▸ **Exercise goal**:
Using the records below, quote only the span that opens with the line containing "assert (Hw : waits" and closes with the line containing "assert (Hpe : page", exactly and inclusively.

= = = =

(** ** Drains that make none *)
Section starvation.
Context {W : Type} `{!Runtime W} (s : OutboxStore W) (view : W -> Outbox) (bookable : Money -> Prop).
Context `{!OutboxStoreSpec s view bookable False} (wk : Worker W) `{!AdaptersFrame (adapters (wk_router wk)) view}.
Context (l : Locker W) `{!LockerFrame l view}.
Hypothesis Hstore : wk_store wk = s.
Hypothesis Hlocker : wk_locker wk = Some l.

(** A pending charge whose gateway has no adapter or never gives a final answer. *)
Definition stuck (o : Outbox) (ev : GatewayEvent) : Prop :=
  waits o ev /\ match adapters (wk_router wk) !! ge_Gateway ev with
  | None => True
  | Some a => (exists i, bk_intents (ob_books o) !! ge_Ref ev = Some i /\ in_Status i = "pending")
      /\ forall w, match (run (Verify a (ge_Ref ev)) w).1 with Ok v => ~ is_final v | Err _ => True end
  end.

Lemma process_locked_stuck ev (w : W) : stuck (view w) ev -> view (run (process_locked wk ev) w).2 = view w.
Proof.
  intros [_ Hs]. unfold process_locked, Adapter. destruct (adapters (wk_router wk) !! ge_Gateway ev) as [a|] eqn:Ha; [|done].
  destruct Hs as [(i0 & Hi0 & Hst) Hans]. rewrite Hstore. run_simpl.
  destruct (os_intent (s:=s) (view:=view) (ge_Ref ev) w) as [Hv Hi]. rewrite Hi0 in Hi.
  destruct (run (GetIntent s (ge_Ref ev)) w) as [[i|err] w1]; cbn [fst snd] in *; [|by destruct Hi].
  destruct Hi as [[= ->] _]. simpl in Hst. rewrite Hst. change (String.eqb "pending" "succeeded" || String.eqb "pending" "failed") with false; cbv match. run_simpl. rewrite <- Hv. specialize (Hans w1).
  assert (Hm : view (run (Verify a (ge_Ref ev)) w1).2 = view w1)
    by (apply (Preserves_run view); by eapply frame_verify).
  destruct (run (Verify a (ge_Ref ev)) w1) as [[v|e] w2]; cbn [fst snd] in *; rewrite <- Hm;
    [|cbn [shouldTryInitiate]; run_simpl; by rewrite os_retry].
  unfold settle. rewrite Hstore.
  destruct (String.eqb_spec (vr_Status v) "succeeded"); [by exfalso; apply Hans; left|].
  destruct (String.eqb_spec (vr_Status v) "failed"); [by exfalso; apply Hans; right|]. run_simpl. by rewrite os_retry.
Qed.

Lemma processOne_stuck ev (w : W) : stuck (view w) ev -> view (run (processOne wk ev) w).2 = view w.
Proof.
  intros Hs. unfold processOne. rewrite Hlocker. run_simpl.
  set (key := "outbox:" ^^ uuid_String (ge_ID ev)).
  assert (Hm : view (run (TryAcquire l key (60 * Second)) w).2 = view w)
    by apply (Preserves_run view), lf_acquire.
  destruct (run (TryAcquire l key (60 * Second)) w) as [[[|]|e] w1]; cbn [fst snd] in *; run_simpl; [|done..].
  rewrite (Preserves_run view) by apply lf_release. rewrite process_locked_stuck; by rewrite Hm.
Qed.

Lemma drain_stuck events n (w : W) :
  Forall (stuck (view w)) events -> view (run (drain wk events n) w).2 = view w.
Proof.
  revert n w. induction events as [|ev events IH]; intros n w Hs; [done|].
  apply list.Forall_cons in Hs as [Hev Hs]. cbn [drain]. run_simpl. rewrite IH; by rewrite processOne_stuck.
Qed.

(** A page of stuck rows that is older than every other waiting row. *)
Definition blocked (o : Outbox) (page : list GatewayEvent) : Prop :=
  NoDup page /\ length page = 50 /\ Forall (stuck o) page
  /\ forall ev, waits o ev -> ev ∈ page \/ Forall (fun b => ge_CreatedAt b < ge_CreatedAt ev)%Z page.

Lemma blocked_claim page evs o : keyed o -> blocked o page -> claimed 50 o evs -> Forall (stuck o) evs.
Proof.
  intros Hk (Hnd & Hlen & Hst & Hold) (_ & Hn & rest & Hperm & Hle). change (Z.to_nat 50) with 50 in Hn.
  assert (Hsub : forall b, b ∈ page -> b ∈ evs \/ b ∈ rest).
  { intros b Hb. apply elem_of_app. rewrite Hperm. apply waits_waiting; [done|].
    eapply list.Forall_forall in Hst as [Hw _]; eauto. }
  assert (Hpg : length page <= length (waiting_rows o)).
  { apply submseteq_length, NoDup_submseteq; [done|]. intros b Hb. rewrite <- Hperm. apply elem_of_app. auto. }
  apply list.Forall_forall. intros ev Hev.
  assert (Hw : waits o ev) by (apply waits_waiting; [done|]; rewrite <- Hperm; set_solver).
  destruct (Hold ev Hw) as [Hin|Hlate]; [by eapply list.Forall_forall in Hst|].
  destruct (decide (Forall (fun b => b ∈ evs) page)) as [Hall|Hsome].
  - rewrite list.Forall_forall in Hall.
    assert (Hpe : page ≡ₚ evs) by (apply submseteq_length_Permutation; [by apply NoDup_submseteq|lia]).
    rewrite <- Hpe in Hev. by eapply list.Forall_forall in Hst.
  - apply not_Forall_Exists in Hsome; [|apply _]. apply list.Exists_exists in Hsome as (b & Hb & Hnb).
    destruct (Hsub b Hb) as [?|Hrest]; [done|]. pose proof (Hle ev b Hev Hrest) as Hle'. unfold earlier in Hle'.
    eapply list.Forall_forall in Hlate; [|exact Hb]. simpl in Hlate. lia.
Qed.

= = = =

▸ **Task result**:
  assert (Hw : waits o ev) by (apply waits_waiting; [done|]; rewrite <- Hperm; set_solver).
  destruct (Hold ev Hw) as [Hin|Hlate]; [by eapply list.Forall_forall in Hst|].
  destruct (decide (Forall (fun b => b ∈ evs) page)) as [Hall|Hsome].
  - rewrite list.Forall_forall in Hall.
    assert (Hpe : page ≡ₚ evs) by (apply submseteq_length_Permutation; [by apply NoDup_submseteq|lia]).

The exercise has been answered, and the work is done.